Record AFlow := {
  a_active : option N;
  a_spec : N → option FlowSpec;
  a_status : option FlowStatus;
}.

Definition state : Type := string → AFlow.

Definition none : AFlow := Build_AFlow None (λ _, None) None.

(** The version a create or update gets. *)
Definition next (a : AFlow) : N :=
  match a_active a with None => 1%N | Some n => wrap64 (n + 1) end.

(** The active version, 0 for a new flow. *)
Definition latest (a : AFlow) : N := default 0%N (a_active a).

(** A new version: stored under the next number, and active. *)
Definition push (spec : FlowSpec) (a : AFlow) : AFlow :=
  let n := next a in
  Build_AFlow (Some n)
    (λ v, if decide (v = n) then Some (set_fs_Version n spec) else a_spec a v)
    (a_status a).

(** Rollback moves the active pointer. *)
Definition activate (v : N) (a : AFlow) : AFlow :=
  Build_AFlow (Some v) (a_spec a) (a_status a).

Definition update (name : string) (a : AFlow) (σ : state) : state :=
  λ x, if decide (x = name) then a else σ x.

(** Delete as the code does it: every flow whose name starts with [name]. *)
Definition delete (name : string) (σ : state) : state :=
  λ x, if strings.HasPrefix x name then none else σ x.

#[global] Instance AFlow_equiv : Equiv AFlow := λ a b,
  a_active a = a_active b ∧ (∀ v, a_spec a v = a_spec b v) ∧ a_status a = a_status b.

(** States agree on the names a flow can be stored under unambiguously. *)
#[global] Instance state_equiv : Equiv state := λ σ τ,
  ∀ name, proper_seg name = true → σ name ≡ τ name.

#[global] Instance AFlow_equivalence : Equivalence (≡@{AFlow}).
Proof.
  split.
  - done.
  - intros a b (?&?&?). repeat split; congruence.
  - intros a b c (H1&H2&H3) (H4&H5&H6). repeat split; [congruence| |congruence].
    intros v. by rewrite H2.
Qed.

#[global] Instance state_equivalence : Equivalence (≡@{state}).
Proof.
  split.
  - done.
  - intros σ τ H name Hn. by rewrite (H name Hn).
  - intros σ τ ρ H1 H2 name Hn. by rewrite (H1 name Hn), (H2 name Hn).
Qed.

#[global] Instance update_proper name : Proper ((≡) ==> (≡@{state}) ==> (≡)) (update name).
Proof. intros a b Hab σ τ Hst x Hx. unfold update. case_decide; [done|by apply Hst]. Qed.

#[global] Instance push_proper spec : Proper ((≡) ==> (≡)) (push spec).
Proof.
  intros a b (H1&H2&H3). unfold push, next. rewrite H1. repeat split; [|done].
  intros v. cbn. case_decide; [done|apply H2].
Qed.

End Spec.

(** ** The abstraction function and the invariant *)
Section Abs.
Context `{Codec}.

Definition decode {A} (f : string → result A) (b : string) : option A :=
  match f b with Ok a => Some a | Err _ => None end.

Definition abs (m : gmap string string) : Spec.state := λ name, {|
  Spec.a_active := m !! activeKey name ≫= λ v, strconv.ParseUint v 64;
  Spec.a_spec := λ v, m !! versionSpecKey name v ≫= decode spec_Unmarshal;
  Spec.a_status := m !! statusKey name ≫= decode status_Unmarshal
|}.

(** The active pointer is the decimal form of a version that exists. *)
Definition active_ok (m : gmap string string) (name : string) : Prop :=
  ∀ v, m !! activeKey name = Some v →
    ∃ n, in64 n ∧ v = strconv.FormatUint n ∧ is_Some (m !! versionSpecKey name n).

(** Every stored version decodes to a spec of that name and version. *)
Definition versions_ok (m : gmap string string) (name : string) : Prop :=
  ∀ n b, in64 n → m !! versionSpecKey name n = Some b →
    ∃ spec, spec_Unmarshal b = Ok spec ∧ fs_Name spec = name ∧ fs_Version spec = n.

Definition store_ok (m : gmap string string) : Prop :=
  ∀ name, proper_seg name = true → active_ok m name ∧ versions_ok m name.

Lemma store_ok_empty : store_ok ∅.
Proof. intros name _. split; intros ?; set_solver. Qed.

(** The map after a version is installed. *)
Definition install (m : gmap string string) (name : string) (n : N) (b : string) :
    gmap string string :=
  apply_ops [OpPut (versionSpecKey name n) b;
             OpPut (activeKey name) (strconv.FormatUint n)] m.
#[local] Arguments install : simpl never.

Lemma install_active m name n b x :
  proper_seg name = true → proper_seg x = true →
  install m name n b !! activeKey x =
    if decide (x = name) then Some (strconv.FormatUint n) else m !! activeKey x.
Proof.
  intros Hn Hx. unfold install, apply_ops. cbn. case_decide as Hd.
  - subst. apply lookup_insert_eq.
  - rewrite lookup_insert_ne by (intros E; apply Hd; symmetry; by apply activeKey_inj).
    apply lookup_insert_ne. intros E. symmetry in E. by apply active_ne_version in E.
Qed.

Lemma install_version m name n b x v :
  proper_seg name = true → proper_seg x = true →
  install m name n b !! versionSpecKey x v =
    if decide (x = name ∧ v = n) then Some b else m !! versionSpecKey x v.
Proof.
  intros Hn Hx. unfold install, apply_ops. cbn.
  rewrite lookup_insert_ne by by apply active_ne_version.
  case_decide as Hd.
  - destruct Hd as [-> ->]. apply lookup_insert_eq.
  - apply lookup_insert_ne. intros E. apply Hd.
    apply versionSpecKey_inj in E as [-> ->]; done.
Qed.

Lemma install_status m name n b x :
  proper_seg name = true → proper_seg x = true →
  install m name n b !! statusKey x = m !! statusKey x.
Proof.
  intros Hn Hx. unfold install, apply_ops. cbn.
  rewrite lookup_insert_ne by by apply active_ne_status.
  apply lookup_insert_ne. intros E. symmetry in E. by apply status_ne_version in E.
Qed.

## Work request
Each line in the listing where the word "OpPut" is found is to be copied.

## Exercise output
  apply_ops [OpPut (versionSpecKey name n) b;
             OpPut (activeKey name) (strconv.FormatUint n)] m.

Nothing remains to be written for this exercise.